Thomas W. Storey was born around 1842 in Georgia to William and Elizabeth Storey. His father was a farmer who owned $500 of real estate and $450 of personal property by 1860. The family lived in Jackson County, Georgia, until the 1850s, when they moved to White County, Georgia. By 1860, Storey was working as a farmer.
He enlisted in the Confederate army on August 24, 1861, and he mustered in as a sergeant in Company C of the 24th Georgia Infantry. The regiment took part in the Seven Days’ Battles, the Battle of Antietam, the Battle of Fredericksburg, the Battle of Chancellorsville, the Battle of Gettysburg, the Battle of Knoxville, the Overland Campaign, and the Appomattox campaign. He was wounded at Antietam on September 17, 1862. In August 1864, Confederate officials detailed him to guard baggage near Lynchburg, Virginia. He expressed devotion to the Confederate cause. In August 1863, he declared that “the fall of Vicksburg and port Hudson…shold not disharten us it shold make us fight the harder for our homes and liberties for it will not do to giv it up and submit to Lincolns over baring negro laws.” He would “rather fight til I die than to come up on an equality with a negro.”

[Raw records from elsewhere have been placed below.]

(** X23: the metadata of a message delivered with a well-formed v2 ack
    subject.  When the reply subject is ["$JS.ACK."] followed by a domain,
    an account hash, the seven tokens of the v1 form and anything after one
    more dot, [natsMsg_GetMetaData] returns the same fields as for the v1
    form and the domain, the hash and what follows the pending count being
    ignored; the domain is NULL when its token is ["_"]. *)
Theorem getMetaData_v2_fields
    (parse : cstr -> nat -> Z) (mem : nat -> bool) (t1 t2 : string)
    (m : natsMsg) (sub : natsSubscription) (e : errSlot)
    (domain hash stream consumer nd ss ds tm np rest : string) :
  dotless domain -> dotless hash ->
  dotless stream -> dotless consumer -> dotless nd -> dotless ss ->
  dotless ds -> dotless tm -> dotless np ->
  mem 0%nat = true -> mem 2%nat = true -> mem 3%nat = true ->
  parse_head parse [nd; ss; ds; tm; np; rest] <> -1 ->
  parse_head parse [ss; ds; tm; np; rest] <> -1 ->
  parse_head parse [ds; tm; np; rest] <> -1 ->
  parse_head parse [tm; np; rest] <> -1 ->
  parse_head parse [np; rest] <> -1 ->
  msg_sub m = Some sub ->
  msg_reply m
  = Some (jsAckPrefix
          ++ join_tokens [domain; hash; stream; consumer; nd; ss; ds; tm; np; rest]) ->
  natsMsg_GetMetaData parse mem t1 t2 true true (Some m) e
  = (NATS_OK,
     Some (mkMetaOut (if decide (domain = "_") then None else Some domain)
             (Some stream) (Some consumer)
             (to_uint64 (parse_head parse [nd; ss; ds; tm; np; rest]))
             (to_uint64 (parse_head parse [ss; ds; tm; np; rest]))
             (to_uint64 (parse_head parse [ds; tm; np; rest]))
             (parse_head parse [tm; np; rest])
             (to_uint64 (parse_head parse [np; rest]))),
     None, e).
Proof.
  intros Hd Hh H0 H1 H2 H3 H4 H5 H6 Hm0 Hm2 Hm3 Hv4 Hv5 Hv6 Hv7 Hv8 Hsub Hreply.
  unfold natsMsg_GetMetaData. rewrite Hsub, Hreply.
  set (body := join_tokens [domain; hash; stream; consumer; nd; ss; ds; tm; np; rest]).
  assert (Hne : nats_IsStringEmpty (Some (jsAckPrefix ++ body)) = false) by reflexivity.
  rewrite Hne. cbn [default from_option id].
  rewrite (prefix_app jsAckPrefix body). cbn [negb].
  assert (Hdrop : str_drop jsAckPrefixLen (jsAckPrefix ++ body) = body) by reflexivity.
  rewrite Hdrop. unfold _getMetaData, body.
  rewrite (find_tokens_v2 domain hash stream consumer nd ss ds tm np rest
             Hd Hh H0 H1 H2 H3 H4 H5 H6).
  cbn [Nat.ltb Nat.leb Nat.eqb orb andb].
  unfold parse_head in *. cbn [hd] in *.
  apply Z.eqb_neq in Hv4, Hv5, Hv6, Hv7, Hv8.
  cbn [field_loop nth tok_start tok_len tok_zero Nat.ltb Nat.leb andb store_field
       ask_all ask_domain ask_stream ask_consumer ask_numDelivered ask_sseq ask_dseq
       ask_tm ask_numPending].
  rewrite Hm0, Hm2, Hm3, Hv4, Hv5, Hv6, Hv7, Hv8.
  change (join_tokens [domain; hash; stream; consumer; nd; ss; ds; tm; np; rest])
    with (domain ++ "." ++ join_tokens [hash; stream; consumer; nd; ss; ds; tm; np; rest]).
  change (join_tokens [stream; consumer; nd; ss; ds; tm; np; rest])
    with (stream ++ "." ++ join_tokens [consumer; nd; ss; ds; tm; np; rest]).
  change (join_tokens [consumer; nd; ss; ds; tm; np; rest])
    with (consumer ++ "." ++ join_tokens [nd; ss; ds; tm; np; rest]).
  destruct (decide (domain = "_")) as [-> | Hnot].
  - cbn [is_underscore String.length Nat.eqb Ascii.eqb Bool.eqb andb append
         _copyString is_ok default from_option id].
    rewrite !str_take_token. reflexivity.
  - rewrite (is_underscore_token domain _ Hnot).
    cbn [_copyString is_ok default from_option id].
    rewrite !str_take_token. reflexivity.
Qed.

He settled in Blue Mountain, Arkansas, after the war, and he married Dollie L. Bailey on December 8, 1875. They had at least eight children: William, born around 1876; John, born around 1877; Joseph, born around 1880; Lou, born around 1882; William, born around 1884; Robert, born around 1887; Fred, born around 1889; and Jefferson, born around 1892. He earned a living as a farmer, and he served as sheriff and county judge. He died in Mountain View, Arkansas, in November 1917.